Indianapolis Bankruptcy Lawyer Update On Mortgage Modification

Thursday, February 25, 2010 by Mark Zuckerberg

February is not only the snowiest month this Indianapolis bankruptcy attorney has seen in Indiana in a while, it marks the one-year anniversary of the Obama Mortgage Modification plan. 

As a debt consolidation lawyer and an Indiana lawyer for bankruptcy, I've always been involved in helping people with home mortgage-related problems.  And, even though it's true that foreclosures and bankruptcy are governed by different sets of laws, in my "real world" of practicing bankruptcy law (over my twenty-plus year career offering bankruptcy services in Indiana I've dealt with tens of thousands of individuals),  it seems that people who have concerns with debt are also concerned about keeping their homes.

Under the Home Affordable Modification Program (HAMP), it was decided, up to $75 billion could be spent.  The money was to go towards offering incentives to banks and lenders to renegotiate mortgages for three to four million homeowners, so that foreclosure could be avoided.  As of the end of 2009, according to Neil Barofsky, Special Inspector General for the TARP program, only a little more than $15 million has been disbursed. Only a little more than 66,000 homeowners nationwide have received permanent mortgage modifications, although there were more than 900,000 "trial modifications" in place.  RealEstateRama reports that 100,000 of these have been approved on the lenders' side for becoming permanent, awaiting approval by the borrowers.

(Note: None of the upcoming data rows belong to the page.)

Lemma poll_log_shape_witness :
  exists bs fin g tr w',
    poll_run (client := Traced (Simulation.client Simulation.two_parts))
      pack_bindings convert_block 1 4 (Simulation.feed None None)
      ([], Simulation.start) = Some (bs, fin, g, (tr, w')) /\
    exists m reply rest,
      tr = EvId m :: EvRequest (ReqPoll (poll_request pack_bindings m
                                           (Simulation.feed None None)))
                       None SVC_POLL reply :: rest /\
      pr_message_id (poll_request pack_bindings m (Simulation.feed None None)) = m /\
      match reply with
      | Ok (MsgPollResponse r) => fulfilment_log "feed-1" None (result_id r) rest
      | _ => rest = []
      end.
Proof.
  eexists _, _, _, _, _. split.
  - cbv. reflexivity.
  - eapply (@poll_log_shape session (Simulation.client Simulation.two_parts)
              pack_bindings convert_block 1 4 (Simulation.feed None None)
              Simulation.start).
    + lia.
    + reflexivity.
Defined.

(** ** Arguments that are not looked at *)

(** X4.  With a subscription id that is true for Python, the request of
    [poll] is made of the collection name, the date range and the
    subscription id alone: two calls that agree on these send the same
    request, whatever their count-only flag, inbox service, content bindings
    and packing of content bindings. *)
Theorem poll_subscription_ignores_filters
    (pack pack' : option (list binding_arg) -> option (list tm11_ContentBinding))
    (message_id : string) (a a' : poll_args) :
  truthy_str (subscription_id a) = true ->
  subscription_id a' = subscription_id a ->
  collection_name a' = collection_name a ->
  begin_date a' = begin_date a ->
  end_date a' = end_date a ->
  poll_request pack message_id a = poll_request pack' message_id a'.
Proof.
  intros Htrue Hid Hname Hbegin Hend. unfold poll_request.
  rewrite Hid, Htrue, Hname, Hbegin, Hend. reflexivity.
Qed.

Lemma poll_subscription_ignores_filters_witness :
  poll_request pack_bindings "1" (Simulation.feed (Some "s1") (Some 5%Z))
  = poll_request (fun _ => None) "1"
      {| collection_name := "feed-1";
         begin_date := Some 5%Z;
         end_date := None;
         count_only := true;
         subscription_id := Some "s1";
         inbox_service :=
           Some {| protocol := "urn:http"; address := "https://me/inbox";
                   message_bindings := [] |};
         content_bindings := Some [BindingStr "urn:test"];
         uri := Some "https://a/poll" |}.
Proof.
  apply poll_subscription_ignores_filters; reflexivity.
Defined.

(** ** One message for a push *)

Section PushLog.

Context {W : Type} {client : AbstractClient W}.
Variable pack_content_binding : binding_arg -> tm11_ContentBinding.
Variable get_utc_now : datetime.

(** X6.  For any client, [push] generates one identifier and makes one
    exchange, with the inbox service at the caller's address.  The message
    carries that identifier and one content block: the payload as given, the
    packed binding, and as timestamp the one given or else the current time.
    The destination collections are the names given, none when the argument
    is left out or empty.  The reply is not looked at: [push] returns
    normally for any reply, and raises what the dispatcher raises. *)
Theorem push_one_exchange (payload : string) (binding : binding_arg)
    (names : option (list string)) (timestamp : option datetime)
    (u : option string) (tr : list event) (w : W) :
  exists m,
    let answer := _execute_request (ReqInbox m) u SVC_INBOX (snd (_generate_id w)) in
    push pack_content_binding get_utc_now payload binding names timestamp u (tr, w)
    = (match fst answer with Ok _ => Ok tt | Raise e => Raise e end,
       (tr ++ [EvId (fst (_generate_id w));
               EvRequest (ReqInbox m) u SVC_INBOX (fst answer)],
        snd answer)) /\
    im_message_id m = fst (_generate_id w) /\
    im_content_blocks m =
      [{| content := payload;
          content_binding := Some (pack_content_binding binding);
          timestamp_label :=
            Some (match timestamp with Some t => t | None => get_utc_now end);
          signature := None |}] /\
    im_destination_collection_names m =
      match names with Some l => l | None => [] end.
Proof.
  exists {| im_message_id := fst (_generate_id w);
            im_content_blocks :=
              [{| content := payload;
                  content_binding := Some (pack_content_binding binding);
                  timestamp_label :=
                    Some (match timestamp with Some t => t | None => get_utc_now end);
                  signature := None |}];
            im_destination_collection_names :=
              match names with Some l => l | None => [] end |}.
  cbn zeta. split; [| now repeat split].
  unfold push. rewrite traced_generate_id.
  replace (if truthy_list names
           then match names with Some l => [] ++ l | None => [] end
           else [])
    with (match names with Some l => l | None => [] end)
    by (now destruct names as [[| x l] |]).
  rewrite traced_execute_request. rewrite <- app_assoc. cbn [app].
  destruct (fst (_execute_request _ u SVC_INBOX (snd (_generate_id w))));
    reflexivity.
Qed.

End PushLog.

(** ** The operations of the collection management and discovery services *)

Section ServicesLog.

Context {W : Type} {client : AbstractClient W} {dispatcher : Services.Dispatcher W}.
Variable SubscriptionResponse : Type.
Variable Collection : Type.
Variable to_subscription_response_entity :
  Services.message -> result SubscriptionResponse.
Variable to_collection_entities :
  list Services.tm11_CollectionInformation -> result (list Collection).
Variable pack_content_bindings :
  option (list binding_arg) -> option (list tm11_ContentBinding).

Lemma services_traced_generate_id (tr : list Services.event) (w : W) :
  _generate_id (tr, w)
  = (fst (_generate_id w),
     (tr ++ [Services.EvId (fst (_generate_id w))], snd (_generate_id w))).
Proof. cbn. destruct (_generate_id w); reflexivity. Qed.

Lemma services_traced_execute_request (r : Services.request) (u : option string)
    (service : option service_type) (tr : list Services.event) (w : W) :
  Services._execute_request r u service (tr, w)
  = (fst (Services._execute_request r u service w),
     (tr ++ [Services.EvRequest r u service
               (fst (Services._execute_request r u service w))],
      snd (Services._execute_request r u service w))).
Proof. cbn. destruct (Services._execute_request r u service w); reflexivity. Qed.

Lemma subscription_status_request_one_exchange (act : Services.action)
    (name : string) (sid u : option string) :
  one_exchange
    (Services.__subscription_status_request to_subscription_response_entity
       act name sid u)
    u (Some SVC_COLLECTION_MANAGEMENT)
    (fun m => Services.ReqManageCollectionSubscription
                {| Services.mr_message_id := m;
                   Services.mr_action := act;
                   Services.mr_collection_name := name;
                   Services.mr_subscription_id := sid;
                   Services.mr_subscription_parameters := None;
                   Services.mr_push_parameters := None |})
    to_subscription_response_entity.
Proof.
  split; [reflexivity |]. intros tr w. cbn zeta.
  unfold Services.__subscription_status_request.
  rewrite services_traced_generate_id, services_traced_execute_request.
  rewrite <- app_assoc. cbn [app].
  destruct (fst (Services._execute_request _ u _ (snd (_generate_id w))));
    reflexivity.
Qed.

When I say this month marks an anniversary, I really mean it.  For almost the entire year, I, along with the Anderson, Bloomington, Indianapolis, and Columbus bankruptcy lawyers who work in my bankruptcy law offices in each of those places, have been trying especially hard to help our clients negotiate with their lenders on mortgage modifications

In the meanwhile, all of us have been following the legislative debate about whether bankruptcy judges should be given the right to modify mortgages, a measure which, despite lengthy debate in both houses of Congress, failed to pass into law. Despite the frustration, I mentioned in one of my Indiana bankruptcy blog posts, Mortgage Modification Frustration Has Sunny Side, that, even when the lender has not granted a modification to a client, the very process of working with a legal professional to organize their financial information has often helped these clients gain greater control over their finances and positioned them to make wise decisions about both their mortgages and their debt problems in general.